** EXERCISE REQUIREMENTS **
Transcribe word for word the lines below from the line with "is_datetime now ->" through the line with "In (label, n) (most_common_threats", ends included.

** DATASET RECORDS **
(** ** Stored incidents *)

Lemma occurrences_at_most_one label labels :
  List.NoDup labels -> (occurrences label labels <= 1)%nat.
Proof.
  unfold occurrences. induction 1 as [|x l Hx _ IH]; simpl; [lia|].
  destruct (String.eqb_spec label x) as [->|Hne]; simpl; [|lia].
  assert (Hnone : List.filter (String.eqb x) l = []).
  { clear IH. induction l as [|y l IH]; simpl; [reflexivity|].
    destruct (String.eqb_spec x y) as [->|_]; [destruct Hx; by left|].
    apply IH. intros Hin. apply Hx. by right. }
  rewrite Hnone. simpl. lia.
Qed.

Lemma occurrences_concat label (lists : list (list string)) :
  Forall (fun labels => List.NoDup labels) lists ->
  (occurrences label (concat lists) <= length lists)%nat.
Proof.
  induction 1 as [|labels lists Hlabels _ IH]; simpl; [unfold occurrences; simpl; lia|].
  unfold occurrences in *. rewrite List.filter_app, length_app.
  pose proof (occurrences_at_most_one label labels Hlabels) as Hone.
  unfold occurrences in Hone. lia.
Qed.

Lemma occurrences_positive label labels :
  (0 < occurrences label labels)%nat -> In label labels.
Proof.
  unfold occurrences. induction labels as [|x l IH]; simpl; [lia|].
  destruct (String.eqb_spec label x) as [->|_]; [by left|]. intros H. right. by apply IH.
Qed.

(** The labels of every incident of a reachable log are labels of an
    assessment: at least one, distinct, in detection order. *)
Lemma reachable_incident_labels st :
  reachable st ->
  Forall (fun inc => threats inc <> [] /\ List.NoDup (threats inc) /\
                     sublist (threats inc) all_labels)
    (incident_log st).
Proof.
  induction 1 as [basicConfig today name settings logging_path st Hinit
                 | st c _ IH | st now hours _ IH].
  - unfold __init__ in Hinit. destruct (basicConfig _); [discriminate|].
    injection Hinit as <-. constructor.
  - unfold call_detect.
    pose proof (assessment_labels_order (call_numpy c) (call_transport c) (call_now c) (call_time c)
                  (call_request c) st) as Horder.
    destruct (configured_limit st) as [limit|e] eqn:Hlimit.
    + destruct (detect_threat_returns (call_numpy c) (call_transport c) (call_now c) (call_time c)
                  (call_request c) st limit Hlimit) as (st' & Hrun & _ & _ & Hlog & _).
      rewrite Hrun in *. simpl. rewrite Hlog. apply Forall_app. split; [exact IH|].
      unfold recorded. destruct (threats_detected _) eqn:Hthreats; [constructor|].
      constructor; [|constructor]. simpl. rewrite Hthreats.
      destruct Horder as (Hsub & Hnodup & _). by repeat split.
    + by rewrite (detect_threat_raises _ _ _ _ _ _ e Hlimit).
  - by rewrite get_incident_summary_state.
Qed.

(** X25: on a monitor that was constructed and then used through its
    methods, every logged incident carries at least one label, no label
    twice, and its labels in detection order. *)
Theorem logged_incidents_are_labelled (st : monitor) :
  reachable st ->
  Forall (fun inc => threats inc <> [] /\ List.NoDup (threats inc) /\
                     sublist (threats inc) all_labels)
    (incident_log st).
Proof. apply reachable_incident_labels. Qed.

Lemma logged_incidents_are_labelled_witness :
  Forall (fun inc => threats inc <> [] /\ List.NoDup (threats inc) /\
                     sublist (threats inc) all_labels)
    (incident_log (snd (call_detect (alarm_call "10.0.0.1" 0)
                          (new_monitor (example_settings 5))))).
Proof.
  apply (logged_incidents_are_labelled
           (snd (call_detect (alarm_call "10.0.0.1" 0) (new_monitor (example_settings 5))))).
  apply reachable_detect_threat.
  apply (reachable_init logging_ok "20240101" "clf" (example_settings 5) None).
  reflexivity.
Defined.

Lemma concat_at_least_length {A} (lists : list (list A)) :
  Forall (fun l => l <> []) lists -> (length lists <= length (concat lists))%nat.
Proof.
  induction 1 as [|l lists Hl _ IH]; simpl; [lia|].
  rewrite length_app. destruct l; [done|]. simpl. lia.
Qed.

(** X26: on a monitor that was constructed and then used through its
    methods, every summary a call returns names only the five labels a call
    can report, each with a count between 1 and the number of selected
    incidents, and the counts together are at least that number; a call whose
    cutoff is a [datetime] returns one. *)
Theorem summary_labels_bounded (now : instant) (hours : Z) (st : monitor) :
  reachable st ->
  is_datetime now ->
  is_datetime (now - timedelta_hours hours) ->
  exists s,
    fst (get_incident_summary now hours st) = Ok s /\
    (forall label n,
       In (label, n) (most_common_threats s) ->
       In label all_labels /\ (1 <= n <= total_incidents s)%nat) /\
    (length (most_common_threats s) <= 5)%nat /\
    (total_incidents s <= total_count (most_common_threats s))%nat.
Proof.
  intros Hreach Hnow Hcutoff. exists (summary_of (recent_incidents now hours st)).
  rewrite get_incident_summary_run, (cutoff_representable_datetime _ _ Hnow Hcutoff).
  split; [reflexivity|]. simpl.
  set (recent := recent_incidents now hours st).
  assert (Hrecent : Forall (fun inc => threats inc <> [] /\ List.NoDup (threats inc) /\
                                       sublist (threats inc) all_labels) recent).
  { pose proof (reachable_incident_labels st Hreach) as Hlog.
    rewrite List.Forall_forall in *. intros inc Hin. apply Hlog.
    unfold recent, recent_incidents in Hin. by apply List.filter_In in Hin as [Hin _]. }
  destruct (_get_common_threats_spec recent) as (_ & Hkeys & Hitems).
  assert (Hnamed : forall label n,
             In (label, n) (_get_common_threats recent) ->
             In label all_labels /\ (1 <= n <= length recent)%nat).
  { intros label n [-> Hpos]%Hitems. split.
    - apply occurrences_positive in Hpos. apply in_concat in Hpos as (labels & Hin & Hlabel).
      apply in_map_iff in Hin as (inc & <- & Hinc).
      rewrite List.Forall_forall in Hrecent. destruct (Hrecent inc Hinc) as (_ & _ & Hsub).
      apply list_elem_of_In. eapply elem_of_sublist; [|exact Hsub]. by apply list_elem_of_In.
    - split; [lia|]. rewrite <- (length_map threats recent). apply occurrences_concat.
      apply List.Forall_forall. intros labels (inc & <- & Hinc)%in_map_iff.
      rewrite List.Forall_forall in Hrecent. by destruct (Hrecent inc Hinc) as (_ & ? & _). }
  split; [exact Hnamed|]. split.
  - rewrite <- (length_map fst). change 5%nat with (length all_labels).
    apply submseteq_length. apply NoDup_submseteq; [by apply NoDup_ListNoDup|].
    intros label Hin. apply list_elem_of_In in Hin. apply in_map_iff in Hin as ([l n] & <- & Hin).
    apply list_elem_of_In. by apply (Hnamed l n).
  - rewrite total_count_common_threats, <- (length_map threats recent).
    apply concat_at_least_length. apply List.Forall_forall.
    intros labels (inc & <- & Hinc)%in_map_iff.
    rewrite List.Forall_forall in Hrecent. by destruct (Hrecent inc Hinc) as (? & _).
Qed.

Lemma summary_labels_bounded_witness :
  exists s,
    fst (get_incident_summary 90001000000 24
           (snd (call_detect (alarm_call "10.0.0.1" 90000000000)
                   (new_monitor (example_settings 5)))))
      = Ok s /\
    (length (most_common_threats s) <= 5)%nat /\
    (total_incidents s <= total_count (most_common_threats s))%nat.
Proof.
  destruct (summary_labels_bounded 90001000000 24
              (snd (call_detect (alarm_call "10.0.0.1" 90000000000)
                      (new_monitor (example_settings 5)))))
    as (s & Hs & _ & Hlen & Htotal).
  - apply reachable_detect_threat.
    apply (reachable_init logging_ok "20240101" "clf" (example_settings 5) None).
    reflexivity.
  - by vm_compute.
  - by vm_compute.
  - exists s. repeat split; assumption.
Defined.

** ANSWER SPACE **
  is_datetime now ->
  is_datetime (now - timedelta_hours hours) ->
  exists s,
    fst (get_incident_summary now hours st) = Ok s /\
    (forall label n,
       In (label, n) (most_common_threats s) ->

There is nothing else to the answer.